Concernant le faible nombre d’habitants actuels du Mesnil Durdent, il en fut autrement au cours des siècles. On note sur le rôle d’assiette de la taille du village, entre 1697 et 1789, qu’il y avait 24 feux en 1697 et 1712 ; c’est à dire à peu près 120 habitants. C’est en 1891, qu’on atteint le nombre maximum d’ habitants, c’est à dire 175. Cinq ans plus tard, en 1896, on en dénombrait plus que 107. Ce nombre continuera de décroître jusqu’à notre époque.
Quelques anecdotes puisées dans le passé :
Pierre Lansille, né hors mariage de Marguerite Dumontier de la paroisse de Brametot, déclare donner le nouveau né à Pierre Lansille, domestique de Mr de Gueutteville père, qui s’avère être d’après mes recherches, Gédéon Raulin, seigneur du lieu.
Françoise Surval, âgée de 75 ans, épouse de Louis le Mognan, décède le 20 avril 1760, dans cette paroisse, et est inhumée en présence de son époux, lequel n’a pas pu signer, étant dans un état mortel. Quelques jours plus tard, Louis le Mognan décède à son tour, le 26 avril, âgé de 70 ans.
Anne Leborgne, âgée de 55 ans, veuve Bocquet, décédée en la paroisse de Cailleville, ayant été trouvée moribonde dans l’étendue de cette paroisse et transportée dans une étable de Mr De Gueutteville, où elle est décédée, a été inhumée au Mesnil Durdent, le 27 juillet 1728.
Anne Guéroult, âgée de 26 ans, épouse d’Adrien Roussel, sous brigadier des fermes du roi, domiciliée à la paroisse Notre Dame de Lillebonne, se rendit en celle du Mesnil Dudent pour y accoucher chez sa belle mère Marie Anne Maillard, veuve de Christophe Roussel, depuis le 21 novembre 1730. Onze lieues séparent les deux paroisses. Le voyage ne fut donc pas évident à cette époque.
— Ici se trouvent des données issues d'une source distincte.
(** The 5% quantile of [n >= 1] finite returns lies between the order
    statistics at positions [var_lo n] and [var_lo n + 1]. *)
Lemma quantile_order_statistic (qs : list Q) :
  (1 <= length qs)%nat ->
  exists v,
    quantile (5 # 100) (map Fin qs) = Fin v
    /\ (var_lo (length qs) + 1 <= count_upto v qs)%nat
    /\ (count_below v qs <= var_lo (length qs) + 1)%nat
    /\ exists a b, In a qs /\ In b qs /\ a <= v /\ v <= b.
Proof.
  intro Hn. unfold quantile. rewrite isort_returns.
  pose proof (isort_sorted qs) as Hs.
  pose proof (isort_length Qle_bool qs) as Hl.
  pose proof (var_lo_bound (length qs)) as Hlo.
  assert (Hup : forall v, count_upto v (isort Qle_bool qs) = count_upto v qs)
    by (intro v; apply filter_isort_length).
  assert (Hbe : forall v, count_below v (isort Qle_bool qs) = count_below v qs)
    by (intro v; apply filter_isort_length).
  assert (Hin : forall x, In x (isort Qle_bool qs) -> In x qs)
    by (intro x; apply isort_in).
  set (s := isort Qle_bool qs) in *.
  destruct (map Fin s) as [|x0 rest] eqn:Es.
  { apply (f_equal (@length fval)) in Es. rewrite length_map in Es.
    simpl in Es. lia. }
  rewrite <- Es. clear Es x0 rest.
  rewrite length_map, Hl. fold (var_lo (length qs)).
  set (lo := var_lo (length qs)) in *.
  set (hi := Nat.min (lo + 1) (length qs - 1)).
  assert (Hhi : (hi <= lo + 1)%nat) by (apply Nat.le_min_l).
  assert (Hhi' : (hi <= length qs - 1)%nat) by (apply Nat.le_min_r).
  assert (Hlohi : (lo <= hi)%nat) by (unfold hi; lia).
  rewrite !nth_map_Fin by lia.
  destruct (frac_bounds (inject_Z (Z.of_nat (length qs - 1)) * (5 # 100)))
    as [G0 G1].
  assert (Hab : nth lo s 0 <= nth hi s 0)
    by (apply sorted_nth_le; [exact Hs | exact Hlohi | lia]).
  destruct (lerp_between Hab G0 G1) as (v & Ev & Hv1 & Hv2).
  exists v. split; [exact Ev|]. split; [|split].
  - rewrite <- Hup. apply (@count_upto_sorted v s lo); [exact Hs | lia | exact Hv1].
  - rewrite <- Hbe.
    pose proof (@count_below_sorted v s hi Hs ltac:(lia) Hv2). lia.
  - exists (nth lo s 0), (nth hi s 0).
    split; [apply Hin, nth_In; lia|].
    split; [apply Hin, nth_In; lia|].
    split; assumption.
Qed.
C’est donc le 14 décembre 1736, que naquît une fille Marie Anne Angélique.
Sur les registres des délibérations des procès criminels du bailliage de Cany, en mars 1750, est mentionné la plainte de noble et discrette personne, Maître Isaac François René Lemaréchal, escuyer et prêtre curé du Mesnil Durdent, contre la demoiselle Marie Madeleine Vauttier et Marie Anne Picquet, sa servante, demeurant en la dite paroisse, pour insultes, voyes de fait, libelles diffamatoires et lettres écrites à différentes personnes contre l’honneur et la réputation du dit seigneur Lemaréchal.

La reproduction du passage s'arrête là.